DATA SHOWN section start

(** * raggy: the retrieval pipeline, embedded in Rocq

    A shallow embedding of the TypeScript sources of the retrieval core

      - [src/core/chunker.ts]      (class [TextChunker]),
      - [src/utils/cache.ts]       (class [Cache]),
      - [src/core/embeddings.ts]   (class [LocalEmbeddingService]),
      - [src/core/vector-db.ts]    (class [PersistentVectorDB]),
      - [src/core/rag-service.ts]  (method [RAGService.query], and the
        statements of [indexDocument] that store the passages),

    followed by the properties of the specification that concern them,
    and by further properties of the code.

    Conventions of the embedding.

      - A JavaScript string is the list of its UTF-16 code units
        ([jsstring], a [list N]).
      - A JavaScript [number] that the program uses as a size, an index or a
        count is a [Z]; the coordinates of embedding vectors and the
        similarity scores live in a type [num] with the operations of the
        interface [Number].  Its instance is IEEE binary64 ([float]),
        which is what the engine computes with; what does not depend on
        the arithmetic is stated for every instance.
      - [undefined] is [None]; an exception is the constructor [Thrown].
      - Mutable objects (the collections map, the cache, the directory of
        JSON files) are threaded explicitly through the functions.
      - The file system is a POSIX one; what it does at the entries of the
        directory of the store is fixed, the rest is left to an instance
        of the interface [FileSystem].
      - Logging and wall-clock measurements are left out. *)

From Stdlib Require Import ZArith List Lia Floats String Ascii.
From Stdlib Require Import Permutation Sorting.Sorted DecimalString.
From stdpp Require Import gmap strings list.
(** * Monitoring shims of the backend: redaction filters and telemetry adapter

    A shallow embedding of the two monitoring modules of the API backend,

      - [src/api/src/lib/monitoring/sentry.py]        (module [Sentry]),
      - [src/api/src/lib/monitoring/app_insights.py]  (module [AppInsights]),

    and of the fragment of Python they are written in (module [Py]).

    Python values are dynamically typed: an event is a [Dict[str, Any]], so
    the embedding keeps a universal [value] type and every primitive the
    source applies to such a value ([in], subscripting, [pop], [get],
    [replace], [keys]) is a total function into an error monad that raises
    the exception Python raises on a value of the wrong kind.

    Conventions.
      - A Python [str] is a Rocq [string] read as a sequence of code points
        below 256; [lower] is [str.lower] on that range.
      - A [dict] with string keys is a [gmap string value]: equality of
        maps is equality of their lookups, which is Python's [==] on dicts.
      - The filters mutate the dictionaries they are handed and return the
        same object. A record is a tree (no mapping is reachable along two
        paths), so a mutation through a local name ([headers.pop(...)]) is
        embedded as the update of the enclosing mapping at that key, and
        "the record after a pass" is the content of that object then.
      - The adapter runs in a [world]: the environment, the module globals,
        the logger of the module, the clock, and the calls that left the
        module towards the vendor SDK. Of the SDK itself the embedding keeps
        what decides whether a call of this module returns: the setup calls
        and the calls on the error tracker return or raise as an oracle
        says, [measure_float_put] compares its argument with a number, and
        the exporters have no attribute [queue]. *)

From Stdlib Require Import ZArith String Ascii List Bool.
From Stdlib Require Import Floats.PrimFloat.
From stdpp Require Import gmap strings list fin_maps.

Local Open Scope string_scope.

(* ===================================================================== *)
(** * Part I: definitions                                                *)
(* ===================================================================== *)

(** ** The Python fragment *)
Module Py.

(** *** Strings *)

(** [s.startswith(p)]. *)
Fixpoint startswith (p s : string) : bool :=
  match p, s with
  | EmptyString, _ => true
  | String _ _, EmptyString => false
  | String a p', String b s' => Ascii.eqb a b && startswith p' s'
  end.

DATA SHOWN section end

• WHAT TO WORK ON:
Copy word for word the stretch of entries above from the line that has "similarity scores live" through the line that has "- Logging and", both ends included, and nothing outside it.

• SOLUTION TO THIS TASK:
        similarity scores live in a type [num] with the operations of the
        interface [Number].  Its instance is IEEE binary64 ([float]),
        which is what the engine computes with; what does not depend on
        the arithmetic is stated for every instance.
      - [undefined] is [None]; an exception is the constructor [Thrown].
      - Mutable objects (the collections map, the cache, the directory of
        JSON files) are threaded explicitly through the functions.
      - The file system is a POSIX one; what it does at the entries of the
        directory of the store is fixed, the rest is left to an instance
        of the interface [FileSystem].
      - Logging and wall-clock measurements are left out. *)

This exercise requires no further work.